Desde a ficção de Phillip K. Dick, que inspirou o filme Blade Runner, passando pelos apocalípticos Exterminador Implacável e Matrix, até aos austeros avisos de Yuval Noah Harari ou Stephen Hawking – “Ou será a melhor coisa que alguma vez nos aconteceu, ou será a pior. Se não tivermos cuidado, pode muito bem ser a última coisa.” – a Inteligência Artificial tem sido diabolizada como a ferramenta que nos vai levar à destruição.
Apesar dos alertas, esta tecnologia tem conhecido avanços galopantes nos últimos anos e, numa consideração mais séria, tem sido dos principais motores de inovação da última década, revelando-se um instrumento do qual nenhuma atividade social, económica ou mesmo artística, escapará incólume. É neste contexto que surge o AI Act da União Europeia. Este regulamento, proposto em abril de 2021, tem por objetivo criar um quadro legal que garanta a segurança e os direitos fundamentais dos cidadãos, enquanto promove a inovação tecnológica.

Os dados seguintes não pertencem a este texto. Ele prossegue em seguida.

(** Every corner is the one the loop began with or that of an event. *)
Lemma fold_attained (group : list BaseEvent) :
  forall c,
    (pxtl (fold_left for_event group c) = pxtl c \/
     exists e, In e group /\ pxtl (fold_left for_event group c) = Int (x e)) /\
    (pytl (fold_left for_event group c) = pytl c \/
     exists e, In e group /\ pytl (fold_left for_event group c) = Int (y e)) /\
    (pxbr (fold_left for_event group c) = pxbr c \/
     exists e, In e group /\
               pxbr (fold_left for_event group c) = (x e + width e)%Z) /\
    (pybr (fold_left for_event group c) = pybr c \/
     exists e, In e group /\
               pybr (fold_left for_event group c) = (y e + height e)%Z).
Proof.
  induction group as [|e0 group IH]; intros c; cbn [fold_left].
  - repeat split; left; reflexivity.
  - destruct (IH (for_event c e0)) as (H1 & H2 & H3 & H4).
    assert (Hin : forall (P : BaseEvent -> Prop),
               (exists e, In e group /\ P e) ->
               exists e, In e (e0 :: group) /\ P e).
    { intros P (e & He & HP). exists e. split; [right; exact He | exact HP]. }
    split; [|split; [|split]].
    + destruct H1 as [H1 | H1]; [|right; apply Hin; exact H1].
      rewrite H1. unfold for_event. cbn [pxtl].
      destruct (lt_number (x e0) (pxtl c)); [right | left; reflexivity].
      exists e0. split; [left; reflexivity | reflexivity].
    + destruct H2 as [H2 | H2]; [|right; apply Hin; exact H2].
      rewrite H2. unfold for_event. cbn [pytl].
      destruct (lt_number (y e0) (pytl c)); [right | left; reflexivity].
      exists e0. split; [left; reflexivity | reflexivity].
    + destruct H3 as [H3 | H3]; [|right; apply Hin; exact H3].
      rewrite H3. unfold for_event. cbn [pxbr].
      destruct (pxbr c <? x e0 + width e0)%Z; [right | left; reflexivity].
      exists e0. split; [left; reflexivity | reflexivity].
    + destruct H4 as [H4 | H4]; [|right; apply Hin; exact H4].
      rewrite H4. unfold for_event. cbn [pybr].
      destruct (pybr c <? y e0 + height e0)%Z; [right | left; reflexivity].
      exists e0. split; [left; reflexivity | reflexivity].
Qed.

(** The box holds every event of the group: its corner is not right of nor
    below the corner of the event, and its far edges are not left of nor
    above those of the event. *)
Theorem min_enclosing_cube_encloses (group : list BaseEvent) (e : BaseEvent) :
  In e group ->
  exists px py dw dh,
    min_enclosing_cube group
    = (mk_Pos (Int px) (Int py), mk_Dim (Int dw) (Int dh)) /\
    (px <= x e)%Z /\ (py <= y e)%Z /\
    (x e + width e <= px + dw)%Z /\ (y e + height e <= py + dh)%Z.
Proof.
  intros Hin. unfold min_enclosing_cube.
  destruct (fold_holds group (mk_corners PosInf PosInf 0 0) e)
    as ((p & Hp & Hpe) & (q & Hq & Hqe) & Hr & Hb);
    try discriminate; try exact Hin.
  rewrite Hp, Hq. cbn [sub_number].
  do 4 eexists. split; [reflexivity|]. lia.
Qed.

Lemma min_enclosing_cube_encloses_witness :
  exists px py dw dh,
    min_enclosing_cube [mk_event 4 5 10 2; mk_event 1 7 3 3]
    = (mk_Pos (Int px) (Int py), mk_Dim (Int dw) (Int dh)) /\
    (px <= 1)%Z /\ (py <= 7)%Z /\
    (1 + 3 <= px + dw)%Z /\ (7 + 3 <= py + dh)%Z.
Proof.
  apply (min_enclosing_cube_encloses
           [mk_event 4 5 10 2; mk_event 1 7 3 3] (mk_event 1 7 3 3)).
  right. left. reflexivity.
Defined.

(** The box of a group that is not empty: its corner has the least [x] and
    the least [y] of the events, each one that of an event and not above
    that of any event; its far edges are not before those of any event, and
    are those of an event or are at zero, and are never below zero. *)
Theorem min_enclosing_cube_tight (group : list BaseEvent) :
  group <> [] ->
  exists px py dw dh,
    min_enclosing_cube group
    = (mk_Pos (Int px) (Int py), mk_Dim (Int dw) (Int dh)) /\
    (exists e, In e group /\ x e = px) /\
    (exists e, In e group /\ y e = py) /\
    (forall e, In e group ->
       (px <= x e)%Z /\ (py <= y e)%Z /\
       (x e + width e <= px + dw)%Z /\ (y e + height e <= py + dh)%Z) /\
    ((px + dw)%Z = 0%Z \/
     exists e, In e group /\ (x e + width e)%Z = (px + dw)%Z) /\
    ((py + dh)%Z = 0%Z \/
     exists e, In e group /\ (y e + height e)%Z = (py + dh)%Z) /\
    (0 <= px + dw)%Z /\ (0 <= py + dh)%Z.
Proof.
  intros Hne. destruct group as [|e0 group]; [congruence|].
  unfold min_enclosing_cube.
  set (c0 := mk_corners PosInf PosInf 0 0).
  destruct (fold_holds (e0 :: group) c0 e0)
    as ((p & Hp & _) & (q & Hq & _) & _);
    try discriminate; [left; reflexivity|].
  destruct (fold_attained (e0 :: group) c0) as (A1 & A2 & A3 & A4).
  destruct (fold_outwards (e0 :: group) c0) as (O1 & O2 & _).
  assert (Hall : forall e, In e (e0 :: group) ->
             (p <= x e)%Z /\ (q <= y e)%Z /\
             (x e + width e <= pxbr (fold_left for_event (e0 :: group) c0))%Z /\
             (y e + height e <= pybr (fold_left for_event (e0 :: group) c0))%Z).
  { intros e He.
    destruct (fold_holds (e0 :: group) c0 e)
      as ((p' & Hp' & Hpe) & (q' & Hq' & Hqe) & Hr & Hb);
      try discriminate; [exact He|].
    rewrite Hp in Hp'. injection Hp' as <-.
    rewrite Hq in Hq'. injection Hq' as <-. repeat split; assumption. }
  rewrite Hp, Hq in *. cbn [sub_number].
  exists p, q, (pxbr (fold_left for_event (e0 :: group) c0) - p)%Z,
    (pybr (fold_left for_event (e0 :: group) c0) - q)%Z.
  split; [reflexivity|].
  cbn [pxtl pytl pxbr pybr c0] in A1, A2, A3, A4, O1, O2.
  split; [destruct A1 as [A1 | (e & He & A1)]; [discriminate|];
          exists e; split; [exact He | congruence]|].
  split; [destruct A2 as [A2 | (e & He & A2)]; [discriminate|];
          exists e; split; [exact He | congruence]|].
  split; [intros e He; destruct (Hall e He) as (H1 & H2 & H3 & H4); lia|].
  split; [destruct A3 as [A3 | (e & He & A3)];
          [left; lia | right; exists e; split; [exact He | lia]]|].
  split; [destruct A4 as [A4 | (e & He & A4)];
          [left; lia | right; exists e; split; [exact He | lia]]|].
  lia.
Qed.

Lemma min_enclosing_cube_tight_witness :
  let group := [mk_event 4 (-8) 10 2; mk_event (-9) 7 3 3;
                mk_event (-2) 5 1 30] in
  exists px py dw dh,
    min_enclosing_cube group
    = (mk_Pos (Int px) (Int py), mk_Dim (Int dw) (Int dh)) /\
    (exists e, In e group /\ x e = px) /\
    (exists e, In e group /\ y e = py) /\
    (forall e, In e group ->
       (px <= x e)%Z /\ (py <= y e)%Z /\
       (x e + width e <= px + dw)%Z /\ (y e + height e <= py + dh)%Z) /\
    ((px + dw)%Z = 0%Z \/
     exists e, In e group /\ (x e + width e)%Z = (px + dw)%Z) /\
    ((py + dh)%Z = 0%Z \/
     exists e, In e group /\ (y e + height e)%Z = (py + dh)%Z) /\
    (0 <= px + dw)%Z /\ (0 <= py + dh)%Z.
Proof.
  intros group. apply (min_enclosing_cube_tight group). discriminate.
Defined.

Será o AI Act um aliado de Sarah Connor e de Neo?
O AI Act é pioneiro na regulamentação abrangente da IA. Categoriza os sistemas em diferentes níveis de risco – desde o mínimo até ao inaceitável – e impõe requisitos rigorosos para os de alto risco, tais como transparência, supervisão humana e robustez técnica. A legislação visa prevenir discriminações, proteger a privacidade e garantir que a IA seja usada de forma ética. Ou seja, de uma forma que a ficção, por mais admirável que seja, nunca previu.
As empresas europeias enfrentarão desafios significativos com a implementação do AI Act. E as portuguesas, com particular enfoque as PME, são particularmente visadas por estes desafios, pois a conformidade com o novo regulamento exigirá investimentos substanciais em tecnologia e consultoria jurídica. Haverá a necessidade de adaptar ou redesenhar sistemas de IA para atender aos citados requisitos e esse processo é oneroso. Isto traduzir-se-á num aumento de custos operacionais e consequente impacto na competitividade, especialmente se comparadas com empresas fora da UE que não estão, pelo menos para já, sujeitas às mesmas normas.
Por outro lado, é inquestionável que o AI Act não será só “Rage Against the Machine”, pois também oferecerá oportunidades. As empresas que se adaptarem rapidamente às novas regulamentações ganharão vantagens competitivas, pois estarão mais bem posicionadas para exportar os seus produtos e serviços para outros países que exigem altos padrões de segurança e ética na IA. Para além disso, a conformidade com o AI Act fortalecerá a confiança do consumidor, um fator crítico no mercado digital.
Mas como prevenir, afinal, a ascensão das máquinas?
Para aproveitar estas oportunidades, as empresas terão de agir preventivamente, antecipando a vaga avassaladora de supervisão que caracteriza os avanços legislativos. É essencial que invistam em formação e capacitação para entender plenamente os requisitos do AI Act e para desenvolver competências que garantam cumprimento e conformidade. Existem no mercado empresas tecnológicas que poderão apoiar este movimento de inevitável mudança, dotadas de capacidade para, simultaneamente, satisfazer os requisitos tecnológicos e jurídicos.
É inegável que esta lei constitui um marco regulatório, visando equilibrar a inovação com a proteção de direitos fundamentais. Para as empresas, e tal como sucede em cada revolução, desde a agrícola à tecnológica, passando pela industrial, o sucesso reside na capacidade de adaptação. Ao prepararem-se convenientemente, as empresas podem posicionar-se na vanguarda da revolução digital.
Assim, o AI Act será um travão ao desenvolvimento tecnológico, sim, mas apenas no sentido de entendermos o travão não como o instrumento que nos para, mas sim como o instrumento que nos permite ir mais depressa, mas sem acidentes pelo caminho.